Zuhra Asra | Lovid this life

    • Home
    • Traveling
    • Lifestyle
    • Culinary
    • Health
    • Kuah Pliek U
    • Review
    Ritual keagamaan di Vihara Dharma Bakti, Banda Aceh | sumber foto : ig @radennys92




    Pagi itu hari Sabtu, tidak seperti biasanya Afwan anak Ibu kos tidak mengenakan seragam sekolah TK nya, saya bertanya; Afwan ngak sekolah hari ni?
    Afwan : hari ini kan libur, tanggal merah
    Saya : ???, tanggal merah?

    Tanggal merah apa ya pikir saya dalam hati, sejenak saya baru ingat hari ini tanggal 28 Januari  hari raya Imlek. Kemudian saya terbayang Barongsai, biasanya hari raya Imlek ada Barongsai di Peunayong. Lalu, pergilah saya bersama ibu kos ke Peunayong. Berbeda dengan dulu, sekarang jarak tempat saya tinggal lebih dekat dengan Peunayong. Jujur saya penasaran ingin melihat langsung tarian singa, atau yang sering kita sebut Barongsai. Selama ini hanya menonton pertunjukkannya  di televisi. 

    Sampai di pelantaran toko Peunayong sudah ada puluhan orang memadati jalan. Tampak beberapa anggota kepolisian menjaga keamanan dan menertibkan arus lalu lintas.  Para penonton kebanyakan beragama Islam, hal itu terlihat dari beberapa wanita yang mengenakan jilbab berdiri menyaksikan aksi Barongsai yang berlangsung di depan toko milik salah seorang  warga Tionghoa. 

     
    suasana atraksi Barongsai di Peunayong, Banda Aceh | sumber foto : koleksi pribadi

    Karena banyaknya kerumunan orang disekitar Barongsai, jadi saya hanya bisa melihat dari jarak 4 meter, meski begitu ini jauh lebih nyata ketimbang nonton di televisi. : ) Sama halnya seperti di televisi, atraksi Barongsai yang saya lihat diiringi dengan alat instrument, para pemainnya duduk dalam mobil tanpa atap.
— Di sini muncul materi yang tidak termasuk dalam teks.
(** A suffix that starts past a slash is not trimmed away. *)
Lemma strip_ws_keeps w2 w3 l z :
  (forall a, w2 a "/"%char = false) -> (forall a b, w3 a "/"%char b = false) -> (forall a b, w3 a b "/"%char = false) ->
  exists y, strip_ws w2 w3 (l ++ "/"%char :: "/"%char :: z) = y ++ "/"%char :: "/"%char :: z.
Proof.
  intros H2 H3 H3'. remember (length l) as n eqn:Hn. revert l Hn. induction n as [n IH] using lt_wf_ind. intros l ->.
  assert (forall l', (length l' < length l)%nat -> exists y, strip_ws w2 w3 (l' ++ "/"%char :: "/"%char :: z) = y ++ "/"%char :: "/"%char :: z) as H.
  { intros l' Hl. by apply (IH (length l')). }
  clear IH. destruct l as [|a l]; [exists []; cbn; rewrite H2; destruct z; [done|]; by rewrite H3|].
  cbn [app strip_ws]. destruct (ws1 a); [apply H; cbn; lia|].
  destruct l as [|b l]; cbn [app]; [rewrite H2, H3; by exists [a]|]. destruct (w2 a b); [apply H; cbn; lia|].
  destruct l as [|c l]; cbn [app]; [rewrite H3'; by exists [a; b]|]. destruct (w3 a b c); [apply H; cbn; lia|].
  by exists (a :: b :: c :: l).
Qed.
Lemma tcp_has_scheme bare : contains_str "://" (trim ("tcp://" +:+ bare)) = true.
Proof.
  unfold trim. change (String.list_ascii_of_string ("tcp://" +:+ bare)) with ("t" :: "c" :: "p" :: ":" :: "/" :: "/" :: String.list_ascii_of_string bare)%char.
  generalize (String.list_ascii_of_string bare). intros l.
  change (strip_ws ws2 ws3 ("t" :: "c" :: "p" :: ":" :: "/" :: "/" :: l)%char) with ("t" :: "c" :: "p" :: ":" :: "/" :: "/" :: l)%char.
  assert (rev ("t" :: "c" :: "p" :: ":" :: "/" :: "/" :: l)%char = rev l ++ ["/"; "/"; ":"; "p"; "c"; "t"]%char) as ->.
  { cbn [rev]. by rewrite <- !app_assoc. }
  destruct (strip_ws_keeps (fun a b => ws2 b a) (fun a b c => ws3 c b a) (rev l) [":"; "p"; "c"; "t"]%char) as [y ->]; [done| |done|].
  - intros a b. unfold ws3. cbn. by rewrite !andb_false_r.
  - rewrite rev_app_distr. reflexivity.
Qed.
(** A value is read within its fuel: at once when it has a scheme, and otherwise within its
    length. *)
Definition enough_fuel (fuel : nat) (value : string) : Prop :=
  (contains_str "://" (trim value) = true /\ (0 < fuel)%nat) \/ (String.length value < fuel)%nat.
Lemma connection_hosts_ext f g pairs :
  (forall kv, kv ∈ pairs -> f kv.2 = g kv.2) -> (forall kv, kv ∈ pairs -> server_host f kv.2 = server_host g kv.2) ->
  connection_hosts url_parse f pairs = connection_hosts url_parse g pairs.
Proof.
  intros Hv Hs. unfold connection_hosts.
  assert (forall l, (forall kv, kv ∈ l -> kv ∈ pairs) ->
    flat_map (fun kv => if mem kv.1 CONN_HOST_KEYS then server_host f kv.2 else if mem kv.1 CONN_ENDPOINT_KEYS then f kv.2 else []) l
    = flat_map (fun kv => if mem kv.1 CONN_HOST_KEYS then server_host g kv.2 else if mem kv.1 CONN_ENDPOINT_KEYS then g kv.2 else []) l) as Hl.
  { induction l as [|kv l IH]; intros Hin; [done|]. cbn [flat_map]. rewrite IH by (intros; apply Hin; by right).
    rewrite Hs, Hv by (apply Hin; by left). done. }
  by rewrite Hl.
Qed.
Lemma server_host_length v p : (String.length (before_any "\" (before_any "," (str_drop p v))) <= String.length v)%nat.
Proof.
  unfold before_any. etransitivity; [apply break_at_length|]. etransitivity; [apply break_at_length|].
  revert v. induction p as [|p IH]; intros [|c v]; cbn; try lia. specialize (IH v). lia.
Qed.
Lemma server_host_ext f g v :
  (forall x, enough_fuel (S (String.length v)) x -> f x = g x) -> server_host f v = server_host g v.
Proof.
  intros H. unfold server_host. destruct (starts_with "/" _); [done|]. destruct (contains_str "://" _); apply H.
  - right. destruct (List.find _ _) as [p|]; [pose proof (server_host_length v (String.length p)); lia|].
    pose proof (server_host_length v 0). cbn [str_drop] in *. lia.
  - left. split; [apply tcp_has_scheme|lia].
Qed.
Lemma url_hosts_go_enough fuel fuel' value :
  enough_fuel fuel value -> (fuel <= fuel')%nat -> url_hosts_go fuel value = url_hosts_go fuel' value.
Proof.
  revert fuel' value. induction fuel as [|fuel IH]; intros fuel' value Hf Hle; [destruct Hf as [[_ ?]|?]; lia|].
  destruct fuel' as [|fuel']; [lia|]. cbn [Resolve.url_hosts_go]. destruct (starts_with "(" _); [done|].
  destruct (contains_str "://" (trim value)) eqn:Es; [done|]. destruct (connection_string_pairs _) as [pairs|] eqn:Ep; [|done].
  assert (String.length value < S fuel)%nat as Hlen by (destruct Hf as [[? _]|?]; [congruence|done]).
  assert (forall kv, kv ∈ pairs -> (String.length kv.2 < fuel)%nat) as Hkv.
  { intros kv Hin. pose proof (connection_pairs_shorter _ _ _ Ep Hin). pose proof (trim_length value). lia. }
  apply connection_hosts_ext; intros kv Hin; specialize (Hkv kv Hin).
  - apply IH; [by right|lia].
  - apply server_host_ext. intros x Hx. apply IH; [|lia]. destruct Hx as [[? ?]|?]; [left; split; [done|lia]|right; lia].
Qed.
(** The fuel [url_hosts] takes is enough: more changes nothing. *)
Theorem url_hosts_settled value fuel :
  (String.length value < fuel)%nat -> url_hosts url_parse form_parse value = url_hosts_go fuel value.
Proof.
  intros Hf. unfold Resolve.url_hosts. destruct (decide (fuel <= S (S (String.length value)))%nat).
  - symmetry. apply url_hosts_go_enough; [by right|done].
  - apply url_hosts_go_enough; [right; lia|lia].
Qed.
End Fuel.

(** ** Paths stay under the roots *)

Section Confinement.
Context (canonicalize opened : list string -> option (list string)) (current_dir : option (list string)).
Notation normalize := (normalize canonicalize current_dir).
Notation normalize_from := (normalize_from canonicalize).
Notation absolute := (absolute current_dir).
Notation check_local := (check_local canonicalize current_dir).

(** [k] is the longest prefix of [comps] that exists, and it is [out]. *)
Definition exists_up_to (comps : list string) (k : nat) (out : list string) : Prop :=
  (k <= length comps)%nat /\ canonicalize (take k comps) = Some out
  /\ forall j, (k < j <= length comps)%nat -> canonicalize (take j comps) = None.
(** When a path is opened, with [names] in place of what a pattern stood for, what lies below
    the part of it that existed is not a link. *)
Definition no_links_below (comps names : list string) : Prop :=
  forall k out real, exists_up_to comps k out -> opened (comps ++ names) = Some real ->
    ~ ".." ∈ drop k comps ++ names -> real = out ++ drop k comps ++ names.

Lemma normalize_from_inv k comps target :
  (k <= length comps)%nat -> (forall j, (k < j <= length comps)%nat -> canonicalize (take j comps) = None) ->
  normalize_from k comps = Some target ->
  exists i out, exists_up_to comps i out /\ ~ ".." ∈ drop i comps /\ target = out ++ drop i comps.
Proof.
  induction k as [|k IH]; intros Hk Hn; cbn [Resolve.normalize_from];
    destruct (canonicalize _) as [out|] eqn:E; [|done| |].
  - destruct (mem _ _) eqn:M; [done|]. intros [= <-]. exists 0%nat, out.
    split_and!; [split_and!|by apply bool_decide_eq_false in M|]; done.
  - destruct (mem _ _) eqn:M; [done|]. intros [= <-]. exists (S k), out.
    split_and!; [split_and!|by apply bool_decide_eq_false in M|]; done.
  - intros H. apply IH; [lia| |done]. intros j Hj. destruct (decide (j = S k)) as [->|]; [done|]. apply Hn. lia.
Qed.
Lemma normalize_inv path target :
  normalize path = Some target ->
  exists comps i out, absolute path = Some comps /\ exists_up_to comps i out /\ ~ ".." ∈ drop i comps /\ target = out ++ drop i comps.
Proof.
  unfold Resolve.normalize. destruct (absolute path) as [comps|]; [|done]. cbn [mbind option_bind]. intros H.
  destruct (normalize_from_inv (length comps) comps target) as (i & out & ?); [lia|intros; lia|done|]. eauto 6.
Qed.
Lemma path_under_app root a b : path_under root a = true -> path_under root (a ++ b) = true.
Proof.
  revert a. induction root as [|r root IH]; [done|]. intros [|x a]; cbn [path_under app]; [done|].
  intros [? ?]%andb_true_iff. apply andb_true_iff. auto.
Qed.
Lemma check_local_inv p roots path :
  rp_path_roots p = Some roots -> exempt_path path = false -> check_local p path = Ok tt ->
  mem ".." (split_any (one_of "/") (base_and_rest path).2) = false /\
  exists root dir target, root ∈ roots /\ normalize root = Some dir
    /\ normalize (base_and_rest path).1 = Some target /\ path_under dir target = true.
Proof.
  unfold Resolve.check_local. intros -> ->. destruct (ambiguous_first_segment _); [done|]. destruct (starts_with _ _); [done|].
  destruct (base_and_rest path) as [base rest]. cbn [fst snd]. destruct (mem _ _) eqn:M; [done|].
  destruct (normalize base) as [target|]; [|done]. destruct (existsb _ _) eqn:E; [|by destruct (is_nil roots)].
  intros _. split; [done|]. apply existsb_exists in E as (dir & Hin & Hu).
  apply list_elem_of_In, list_elem_of_omap in Hin as (root & Hr & Hn). eauto 10.
Qed.
(** C25: A path the policy lets through stays inside an allowed directory when it is opened. Its
    part before a pattern is resolved, links included, and lies under the resolved root; with
    any file names in place of the pattern's segments (none of them [..]), what the path then
    opens lies under that root, provided that nothing created since, and nothing the pattern
    matched, is a link. *)
Theorem admitted_paths_are_confined p roots path (expand : string -> string) comps real :
  rp_path_roots p = Some roots -> exempt_path path = false -> check_local p path = Ok tt ->
  (forall seg, expand seg = ".." -> seg = "..") ->
  absolute (base_and_rest path).1 = Some comps ->
  let names := expand <$> components (base_and_rest path).2 in
  no_links_below comps names -> opened (comps ++ names) = Some real ->
  exists root dir, root ∈ roots /\ normalize root = Some dir /\ path_under dir real = true.
Proof.
  intros Hroots Hex Hok Hexp Habs names Hlinks Hopen.
  destruct (check_local_inv _ _ _ Hroots Hex Hok) as (Hrest & root & dir & target & Hin & Hdir & Htarget & Hu).
  apply normalize_inv in Htarget as (comps' & i & out & Habs' & Hup & Hdots & ->). simplify_eq.
  exists root, dir. split_and!; [done|done|]. rewrite (Hlinks i out real Hup Hopen).
  - rewrite app_assoc. by apply path_under_app.
  - intros [?|(seg & Hseg & Hc)%list_elem_of_fmap]%elem_of_app; [done|]. symmetry in Hseg. apply Hexp in Hseg as ->.
    apply bool_decide_eq_false in Hrest. apply Hrest.
    apply list_elem_of_In, filter_In in Hc as [Hc _]. by apply list_elem_of_In.
Qed.
End Confinement.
Alat musik seperti tambur, gong dan gembreng dipukul setiap kali Barongsai melakukan gerakan. 

    Suara tabuh gendang menggema, setiap gerakan Barongsai menarik perhatian penonton khususnya bagi anak-anak. Apalagi disaat Barongsai menarik dan memakan satu-persatu amplop berwarna merah (angpao) yang digantung di pintu masuk toko. Penonton tampak antusias dan mendokumentasikan setiap gerakan Barongsai di smartphone masing-masing. 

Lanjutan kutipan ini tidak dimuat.